**Aim of the task:** Every line from the one containing "Module PathGenerator." to the one containing "SpriteVTT : string -> string;" in the records below, both included, must be set down exactly, and no other line.

START Given records

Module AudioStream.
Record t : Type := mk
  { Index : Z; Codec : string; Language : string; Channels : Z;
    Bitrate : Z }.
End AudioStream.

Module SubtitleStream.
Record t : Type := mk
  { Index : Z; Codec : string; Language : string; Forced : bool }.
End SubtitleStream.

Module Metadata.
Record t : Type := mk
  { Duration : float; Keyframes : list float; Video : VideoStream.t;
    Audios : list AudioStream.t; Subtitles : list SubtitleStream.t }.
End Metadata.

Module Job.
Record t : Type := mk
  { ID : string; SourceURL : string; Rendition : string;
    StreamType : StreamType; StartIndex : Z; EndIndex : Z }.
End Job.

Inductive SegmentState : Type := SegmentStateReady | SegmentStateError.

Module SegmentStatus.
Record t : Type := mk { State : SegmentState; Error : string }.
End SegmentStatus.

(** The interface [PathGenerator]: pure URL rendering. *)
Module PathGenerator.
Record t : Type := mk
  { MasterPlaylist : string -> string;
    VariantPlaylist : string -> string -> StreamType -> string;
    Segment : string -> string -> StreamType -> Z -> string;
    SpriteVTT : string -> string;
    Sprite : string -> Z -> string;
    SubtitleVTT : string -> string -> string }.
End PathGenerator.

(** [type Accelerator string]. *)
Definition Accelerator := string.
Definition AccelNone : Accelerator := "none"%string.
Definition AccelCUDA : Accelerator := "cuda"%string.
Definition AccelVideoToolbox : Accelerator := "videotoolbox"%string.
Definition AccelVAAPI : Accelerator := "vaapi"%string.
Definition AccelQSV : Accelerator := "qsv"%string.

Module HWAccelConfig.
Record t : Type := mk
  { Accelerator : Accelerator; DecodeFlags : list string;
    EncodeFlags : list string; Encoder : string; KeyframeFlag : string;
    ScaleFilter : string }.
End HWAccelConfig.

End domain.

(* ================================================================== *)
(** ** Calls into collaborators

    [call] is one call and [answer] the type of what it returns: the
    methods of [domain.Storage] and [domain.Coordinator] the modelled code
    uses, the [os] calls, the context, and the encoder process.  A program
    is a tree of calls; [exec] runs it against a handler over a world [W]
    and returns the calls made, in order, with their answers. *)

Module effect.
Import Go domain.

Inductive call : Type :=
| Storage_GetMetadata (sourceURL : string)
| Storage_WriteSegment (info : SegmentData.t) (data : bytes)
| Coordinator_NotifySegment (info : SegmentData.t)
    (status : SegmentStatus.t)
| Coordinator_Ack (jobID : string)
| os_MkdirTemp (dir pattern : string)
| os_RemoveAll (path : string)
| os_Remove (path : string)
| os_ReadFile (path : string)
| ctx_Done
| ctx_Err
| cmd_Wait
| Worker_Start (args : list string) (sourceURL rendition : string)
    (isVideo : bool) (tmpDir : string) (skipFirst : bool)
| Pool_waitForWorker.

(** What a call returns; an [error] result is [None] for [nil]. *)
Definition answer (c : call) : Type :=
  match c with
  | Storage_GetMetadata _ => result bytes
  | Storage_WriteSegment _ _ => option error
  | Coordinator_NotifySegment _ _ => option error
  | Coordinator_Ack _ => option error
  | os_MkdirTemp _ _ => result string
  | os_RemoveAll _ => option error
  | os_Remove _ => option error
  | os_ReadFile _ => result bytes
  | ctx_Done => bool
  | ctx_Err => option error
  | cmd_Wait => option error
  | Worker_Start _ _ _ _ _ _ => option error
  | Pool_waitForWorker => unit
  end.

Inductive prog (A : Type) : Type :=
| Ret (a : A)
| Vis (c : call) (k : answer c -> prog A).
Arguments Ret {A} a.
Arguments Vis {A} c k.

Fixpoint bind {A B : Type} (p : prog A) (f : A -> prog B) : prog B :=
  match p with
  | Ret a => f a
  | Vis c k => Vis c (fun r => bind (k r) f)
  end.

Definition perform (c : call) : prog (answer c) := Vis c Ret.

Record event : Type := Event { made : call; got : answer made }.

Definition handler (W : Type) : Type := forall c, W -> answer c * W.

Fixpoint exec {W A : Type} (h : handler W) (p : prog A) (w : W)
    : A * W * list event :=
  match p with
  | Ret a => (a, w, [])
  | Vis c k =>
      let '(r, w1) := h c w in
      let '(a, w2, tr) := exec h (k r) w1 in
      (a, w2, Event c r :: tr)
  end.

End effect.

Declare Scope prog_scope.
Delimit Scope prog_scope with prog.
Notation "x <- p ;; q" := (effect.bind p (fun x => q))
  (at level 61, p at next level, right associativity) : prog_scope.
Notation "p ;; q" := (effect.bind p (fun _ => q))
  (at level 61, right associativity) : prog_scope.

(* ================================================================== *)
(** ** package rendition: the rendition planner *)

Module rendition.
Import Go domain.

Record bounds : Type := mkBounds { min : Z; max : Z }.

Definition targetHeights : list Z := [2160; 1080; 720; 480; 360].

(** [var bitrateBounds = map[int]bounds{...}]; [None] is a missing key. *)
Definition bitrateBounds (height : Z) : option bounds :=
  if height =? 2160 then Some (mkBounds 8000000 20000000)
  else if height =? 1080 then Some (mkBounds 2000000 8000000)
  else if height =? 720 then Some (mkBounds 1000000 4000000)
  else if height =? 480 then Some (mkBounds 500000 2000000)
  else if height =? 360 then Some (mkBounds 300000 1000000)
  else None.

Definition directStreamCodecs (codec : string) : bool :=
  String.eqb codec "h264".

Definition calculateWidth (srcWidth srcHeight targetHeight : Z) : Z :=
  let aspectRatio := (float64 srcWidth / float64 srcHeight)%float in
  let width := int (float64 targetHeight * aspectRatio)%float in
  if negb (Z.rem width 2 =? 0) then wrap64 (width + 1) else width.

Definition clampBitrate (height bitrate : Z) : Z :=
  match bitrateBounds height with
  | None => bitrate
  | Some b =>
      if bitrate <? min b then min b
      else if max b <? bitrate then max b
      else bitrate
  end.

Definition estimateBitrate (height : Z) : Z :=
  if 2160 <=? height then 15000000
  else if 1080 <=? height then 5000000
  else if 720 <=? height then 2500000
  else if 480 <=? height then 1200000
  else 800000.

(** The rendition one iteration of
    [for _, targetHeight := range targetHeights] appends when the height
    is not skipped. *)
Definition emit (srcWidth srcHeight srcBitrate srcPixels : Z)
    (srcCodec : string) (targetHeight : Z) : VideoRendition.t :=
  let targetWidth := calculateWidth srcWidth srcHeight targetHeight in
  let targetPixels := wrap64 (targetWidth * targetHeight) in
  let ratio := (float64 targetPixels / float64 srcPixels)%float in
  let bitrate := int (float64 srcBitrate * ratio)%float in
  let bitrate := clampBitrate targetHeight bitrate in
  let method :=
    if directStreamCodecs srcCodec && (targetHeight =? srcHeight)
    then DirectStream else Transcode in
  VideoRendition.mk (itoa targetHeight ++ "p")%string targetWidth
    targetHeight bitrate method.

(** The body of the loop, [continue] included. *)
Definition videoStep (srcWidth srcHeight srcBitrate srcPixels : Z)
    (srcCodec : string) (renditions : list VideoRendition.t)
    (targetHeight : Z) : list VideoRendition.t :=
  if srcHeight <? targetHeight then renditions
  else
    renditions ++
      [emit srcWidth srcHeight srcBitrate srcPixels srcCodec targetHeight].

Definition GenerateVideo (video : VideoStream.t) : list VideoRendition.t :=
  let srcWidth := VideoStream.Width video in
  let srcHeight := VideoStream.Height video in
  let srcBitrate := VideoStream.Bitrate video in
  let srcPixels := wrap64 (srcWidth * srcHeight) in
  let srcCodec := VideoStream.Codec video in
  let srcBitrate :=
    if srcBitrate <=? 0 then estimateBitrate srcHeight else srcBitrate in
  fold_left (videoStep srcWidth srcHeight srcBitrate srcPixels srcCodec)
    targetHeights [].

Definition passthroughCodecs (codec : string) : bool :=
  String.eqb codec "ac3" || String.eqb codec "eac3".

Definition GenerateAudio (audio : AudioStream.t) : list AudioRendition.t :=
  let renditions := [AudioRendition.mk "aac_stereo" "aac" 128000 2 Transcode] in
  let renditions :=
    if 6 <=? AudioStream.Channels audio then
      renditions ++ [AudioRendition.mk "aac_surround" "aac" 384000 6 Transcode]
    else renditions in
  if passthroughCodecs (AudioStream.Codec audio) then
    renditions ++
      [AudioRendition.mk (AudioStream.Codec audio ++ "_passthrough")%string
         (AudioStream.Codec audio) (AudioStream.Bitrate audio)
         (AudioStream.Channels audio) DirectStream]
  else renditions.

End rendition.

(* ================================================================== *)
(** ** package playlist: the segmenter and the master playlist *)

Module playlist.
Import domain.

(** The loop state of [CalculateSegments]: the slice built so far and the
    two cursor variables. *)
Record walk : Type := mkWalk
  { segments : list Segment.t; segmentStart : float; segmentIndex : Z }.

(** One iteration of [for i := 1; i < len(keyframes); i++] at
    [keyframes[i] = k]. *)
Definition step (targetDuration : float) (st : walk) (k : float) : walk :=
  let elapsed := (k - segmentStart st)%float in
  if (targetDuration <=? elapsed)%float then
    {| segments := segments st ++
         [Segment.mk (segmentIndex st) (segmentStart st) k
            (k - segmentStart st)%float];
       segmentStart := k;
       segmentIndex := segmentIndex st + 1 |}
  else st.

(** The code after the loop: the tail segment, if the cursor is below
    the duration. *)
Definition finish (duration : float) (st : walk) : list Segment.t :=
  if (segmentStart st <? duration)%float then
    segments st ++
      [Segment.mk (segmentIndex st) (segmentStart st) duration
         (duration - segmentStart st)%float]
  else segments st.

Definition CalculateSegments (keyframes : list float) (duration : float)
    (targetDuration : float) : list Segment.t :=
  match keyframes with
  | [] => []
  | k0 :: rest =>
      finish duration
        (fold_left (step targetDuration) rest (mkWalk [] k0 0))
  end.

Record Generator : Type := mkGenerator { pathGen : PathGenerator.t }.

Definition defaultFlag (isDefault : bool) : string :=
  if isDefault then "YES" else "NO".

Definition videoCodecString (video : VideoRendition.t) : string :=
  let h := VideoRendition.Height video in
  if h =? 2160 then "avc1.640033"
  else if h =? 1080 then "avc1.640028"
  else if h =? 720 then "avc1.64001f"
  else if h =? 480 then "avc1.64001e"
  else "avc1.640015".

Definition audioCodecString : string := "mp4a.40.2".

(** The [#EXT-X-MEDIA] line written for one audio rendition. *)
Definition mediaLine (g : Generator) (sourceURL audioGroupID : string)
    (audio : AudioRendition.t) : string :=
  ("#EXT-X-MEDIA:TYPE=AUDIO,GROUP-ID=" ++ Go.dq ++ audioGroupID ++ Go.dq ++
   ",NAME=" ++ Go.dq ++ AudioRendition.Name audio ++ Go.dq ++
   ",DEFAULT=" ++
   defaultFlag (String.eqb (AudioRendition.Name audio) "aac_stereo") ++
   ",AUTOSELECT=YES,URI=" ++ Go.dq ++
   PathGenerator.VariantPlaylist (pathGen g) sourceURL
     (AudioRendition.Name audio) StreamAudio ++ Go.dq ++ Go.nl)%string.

END Given records
START Given records

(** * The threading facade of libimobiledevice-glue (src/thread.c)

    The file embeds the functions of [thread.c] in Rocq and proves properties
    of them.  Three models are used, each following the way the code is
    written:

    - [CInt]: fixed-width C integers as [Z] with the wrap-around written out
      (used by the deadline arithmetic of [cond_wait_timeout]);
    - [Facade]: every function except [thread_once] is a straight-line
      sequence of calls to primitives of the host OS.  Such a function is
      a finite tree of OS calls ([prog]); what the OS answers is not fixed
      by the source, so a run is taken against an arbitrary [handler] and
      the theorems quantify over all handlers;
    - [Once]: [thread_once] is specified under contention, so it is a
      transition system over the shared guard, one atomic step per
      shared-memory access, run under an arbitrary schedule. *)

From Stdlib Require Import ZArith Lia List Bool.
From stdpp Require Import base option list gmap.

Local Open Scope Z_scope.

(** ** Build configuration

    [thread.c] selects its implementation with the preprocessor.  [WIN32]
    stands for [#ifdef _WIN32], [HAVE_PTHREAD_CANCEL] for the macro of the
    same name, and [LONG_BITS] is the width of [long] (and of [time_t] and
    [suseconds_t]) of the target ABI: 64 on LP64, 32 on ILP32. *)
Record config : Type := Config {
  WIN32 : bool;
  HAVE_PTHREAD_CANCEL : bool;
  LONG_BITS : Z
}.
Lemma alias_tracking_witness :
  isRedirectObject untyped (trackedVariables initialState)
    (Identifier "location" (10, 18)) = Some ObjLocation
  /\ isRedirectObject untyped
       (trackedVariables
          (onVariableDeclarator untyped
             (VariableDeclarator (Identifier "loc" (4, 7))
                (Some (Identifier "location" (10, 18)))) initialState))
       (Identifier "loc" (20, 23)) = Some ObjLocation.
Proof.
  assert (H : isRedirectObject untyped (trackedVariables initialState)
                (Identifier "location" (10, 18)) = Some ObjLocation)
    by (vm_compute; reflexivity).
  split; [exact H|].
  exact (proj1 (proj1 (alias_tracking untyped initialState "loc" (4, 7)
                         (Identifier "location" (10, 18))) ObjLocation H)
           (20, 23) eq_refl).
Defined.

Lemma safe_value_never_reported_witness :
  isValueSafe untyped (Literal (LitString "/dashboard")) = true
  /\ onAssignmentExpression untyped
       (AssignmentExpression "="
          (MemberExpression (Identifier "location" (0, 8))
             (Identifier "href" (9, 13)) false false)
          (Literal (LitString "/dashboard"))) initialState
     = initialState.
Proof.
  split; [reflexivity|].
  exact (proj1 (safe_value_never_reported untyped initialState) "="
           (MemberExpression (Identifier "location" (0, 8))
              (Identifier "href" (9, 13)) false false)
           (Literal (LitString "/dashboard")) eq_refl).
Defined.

END Given records

**Answer section:**
Module PathGenerator.
Record t : Type := mk
  { MasterPlaylist : string -> string;
    VariantPlaylist : string -> string -> StreamType -> string;
    Segment : string -> string -> StreamType -> Z -> string;
    SpriteVTT : string -> string;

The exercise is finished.